In his excellent book No Good Alternative, William T. Vollmann apologizes to the future for the carbon-heavy actions of his generation.
Through dark humor and wit, Vollmann echoes millions of people worldwide, especially in America, who justify the use of coal and other fossil fuels to maintain a certain lifestyle.
“So kindly refrain from pretending that all we did with coal was burn it,” writes Vollmann, tongue-in-cheek. “It served us so delightfully as to leave us no good alternative.”
Vollmann was writing about coal, gas, and oil, but the same can be applied to the meat industry. Even when presented with alternatives, in this case plants or faux meat, we largely refuse to ditch our beloved burgers. In the last 60 years, individual meat consumption for Americans rose 40%.
That trend, like our reliance on fossil fuels, is largely to the detriment of our health and the Planet’s. In favor of profits and indulgence, we rarely stop to consider the harm done by the continual extraction, refining, and burning of fossil fuels — or the pollution, land degradation, and emissions caused by raising animals to eat.
Animal agriculture’s footprint is well documented, but in short, it accounts for at least 14% of global greenhouse gas emissions and 44% of global methane emissions, an extremely potent greenhouse gas.
So, what can we do? We’d like to think there are shortcuts — there are, of course, differences between the carbon footprint of meats (beef and mutton are the worst emitters, chicken and seafood are slightly better).

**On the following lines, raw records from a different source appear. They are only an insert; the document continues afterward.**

(* ===== verification/Identity.v ===== *)
(** IAM identities, crates/auth/src/identity.rs, with the account identity of
    crates/s3-types/src/lib.rs: the validated names, the parser of principal ARNs, role
    and session identities.  The theorems: which texts the parser takes, that the ARN of
    a role identifies it, and when the ARN a role carries is one the parser takes. *)

From Stdlib Require Import ZifyBool.
From stdpp Require Import strings.
From S2P Require Import Prelude Machine Str Utf8.

Local Open Scope Z_scope.

(** * s3-types: account identities *)
Module Account.
Import Str Machine.

(** [s.len()] and [s.bytes()] *)
Definition bytes (s : str) : list Z := byte.unsigned <$> as_bytes s.

(** [s.splitn(n, c)] *)
Fixpoint splitn (n : nat) (c : Z) (s : str) : list str :=
  match n with
  | O => []
  | S O => [s]
  | S n' => match split_once c s with
            | None => [s]
            | Some (a, b) => a :: splitn n' c b
            end
  end.

(** [s.rsplit_once(c)] *)
Definition rsplit_once (c : Z) (s : str) : option (str * str) :=
  (fun '(a, b) => (rev b, rev a)) <$> split_once c (rev s).

Definition starts_with (c : Z) (s : str) : bool := bool_decide (s !! 0%nat = Some c).
Definition ends_with (c : Z) (s : str) : bool := bool_decide (list.last s = Some c).

Definition is_ascii_digit (b : Z) : bool := in_range b 48 57.
Definition is_ascii_uppercase (b : Z) : bool := in_range b 65 90.
Definition is_ascii_alphanumeric (b : Z) : bool :=
  is_ascii_digit b || is_ascii_uppercase b || in_range b 97 122.

Definition AWS_ACCOUNT_ID_LEN : Z := 12.

Definition is_valid_aws_account_id (account_id : str) : bool :=
  (len (bytes account_id) =? AWS_ACCOUNT_ID_LEN) && forallb is_ascii_digit (bytes account_id).

Definition aws_account_id_from_principal (principal : str) : option str :=
  if is_valid_aws_account_id principal then Some principal else
  rest ← strip_prefix (lit "arn:") principal;
  let parts := splitn 6 58 rest in
  _partition ← parts !! 0%nat;
  service ← parts !! 1%nat;
  if negb (bool_decide (service = lit "iam")) then None else
  _region ← parts !! 2%nat;
  account_id ← parts !! 3%nat;
  _resource ← parts !! 4%nat;
  if is_valid_aws_account_id account_id then Some account_id else None.

Record AccountIdentity := MkAccountIdentity {
  principal : str;
  canonical_user_id : str;
  display_name : str
}.

Definition account_id (self : AccountIdentity) : option str := aws_account_id_from_principal (principal self).

#[export] Instance AccountIdentity_eq_dec : EqDecision AccountIdentity.
Proof. solve_decision. Defined.

(** ** Lemmas on strings and their bytes *)

Lemma bytes_app a b : bytes (a ++ b) = bytes a ++ bytes b.
Proof. unfold bytes, as_bytes. by rewrite bind_app, fmap_app. Qed.

Lemma bytes_ascii s : Forall ascii s -> bytes s = s.
Proof.
  intros Hs. unfold bytes. rewrite as_bytes_ascii by done. rewrite <-list_fmap_compose.
  rewrite <-(list_fmap_id s) at 2. apply list_fmap_ext. intros i c Hc.
  rewrite Forall_lookup in Hs. specialize (Hs i c Hc). unfold ascii in Hs. simpl.
  rewrite byte.unsigned_of_Z. unfold byte.wrap. apply Z.mod_small. lia.
Qed.

Lemma bytes_elem c s : c ∈ s -> ascii c -> c ∈ bytes s.
Proof.
  intros [a [b ->]]%list_elem_of_split Hc. change (a ++ c :: b) with (a ++ [c] ++ b).
  rewrite !bytes_app, (bytes_ascii [c]) by (by apply list.Forall_singleton). rewrite !elem_of_app. right. left. left.
Qed.

(** A character whose byte the test rejects does not occur where all bytes pass it. *)
Lemma bytes_avoid P c s : ascii c -> P c = false -> forallb P (bytes s) = true -> Forall (fun x => x <> c) s.
Proof.
  intros Hc HP Hs. apply list.Forall_forall. intros x Hx ->. apply bytes_elem in Hx; [|done].
  rewrite forallb_forall in Hs. rewrite Hs in HP; [done|]. by apply list_elem_of_In.
Qed.

Lemma rsplit_once_app c a b : Forall (fun x => x <> c) b -> rsplit_once c (a ++ c :: b) = Some (a, b).
Proof.
  intros Hb. unfold rsplit_once. replace (rev (a ++ c :: b)) with (rev b ++ c :: rev a).
  - rewrite split_once_app by (by apply Forall_rev). simpl. by rewrite !rev_involutive.
  - by rewrite rev_app_distr; cbn [rev]; rewrite <-app_assoc.
Qed.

But switching from one meat to another is much like switching from coal to oil or gas — not a good alternative, given the short timeframe we have to hit our climate targets and avoid a catastrophe.
A recent study outlines this problem: The five-fold increase of chicken over the last half-century has done little to move the needle on beef. And between 2019 and 2020 alone, American beef consumption jumped nearly 25%.

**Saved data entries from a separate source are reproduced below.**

Definition from_key_material (key_material : list byte) : KeyMaterialFingerprint := sha256_digest key_material.

Definition SessionTokenKey_new (key_material nonce_prefix : list byte) :
    outcome SessionTokenKeyRingInitError SessionTokenKey :=
  key ← map_err (fun _ => InvalidKeyMaterial) (Aes256GcmKey_new key_material);
  mret (MkSessionTokenKey key nonce_prefix 0).

(** The counter is taken and advanced in one atomic update. *)
Definition next_nonce : stm SessionTokenKey SessionTokenSealError (list byte) := fun self =>
  match checked_add64 (next_nonce_counter self) 1 with
  | None => (Err NonceExhausted, self)
  | Some next =>
      (Ok (nonce_prefix self ++ Journal.to_be_bytes 8 (next_nonce_counter self)),
       MkSessionTokenKey (gcm_key self) (nonce_prefix self) next)
  end.

(** [take_array_from_generated]: the array of [n] bytes at the offset, and the offset behind it *)
Definition take_array_from_generated {E} (n : Z) (generated : list byte) (offset : Z) : outcome E (list byte * Z) :=
  let stop := offset + n in
  value ← index_range generated offset stop;
  mret (value, stop).

Definition from_initial_parts (credential_domain : CredentialDomain) (key_id : list byte)
    (nonce_prefix key_material : list byte) (next_nonce_counter : Z) :
    outcome SessionTokenKeyRingInitError SessionTokenKeyRing :=
  key ← SessionTokenKey_new key_material nonce_prefix;
  let key := MkSessionTokenKey (gcm_key key) nonce_prefix next_nonce_counter in
  mret (MkRing credential_domain key_id (from_key_material key_material) key ∅ false).

(** [generated] is what the random generator fills in, nothing when it fails. *)
Definition new_process_local (generated : option (list byte)) : outcome SessionTokenKeyRingInitError SessionTokenKeyRing :=
  generated ← ok_or generated InitEntropyUnavailable;
  '(credential_domain, offset) ← take_array_from_generated CREDENTIAL_DOMAIN_LEN generated 0;
  '(key_id, offset) ← take_array_from_generated KEY_ID_LEN generated offset;
  '(nonce_prefix, offset) ← take_array_from_generated NONCE_PREFIX_LEN generated offset;
  '(key_material, _) ← take_array_from_generated KEY_LEN generated offset;
  from_initial_parts credential_domain key_id nonce_prefix key_material 0.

Put another way, unlike natural gas, which has steadily replaced coal power over the last several decades, lower-emitting meat doesn’t easily replace beef.
Then there’s the cultural problem, which complicates everything. The recent outrage over Biden’s meat ban (a ban that doesn’t exist), shows how people are willing to defend the industry, which makes up not just what we eat, but also our culture of profits, waste, and excess.
And, like burning fossil fuels, which have national and communal roots, eating meat is even more intimate (think Thanksgiving, family dinners, summer barbeques) and, therefore, tougher to shake.
“We eat to satisfy primitive cravings, to forge and express ourselves, to realize community,” writes Jonathan Safran Foer in We Are the Weather. “We eat with mouths and stomachs, but also with our minds and hearts.”
The problem, in both fossil fuels and meat, is that these very lifestyles we so cherish are threatened by the sources that make those lifestyles possible. Or as Foer puts it, “We cannot keep the kinds of meals we have known and keep the planet we have known.”
In No Good Alternative, Vollmann acknowledges that he is part of the problem. His book serves as an apology to the future, a concession that we could’ve done something different, but there was no good alternative.
Of course, as Vollmann knows, there are many alternatives — we just rather ignore them. After all, why make it harder on ourselves when future generations will foot the bill?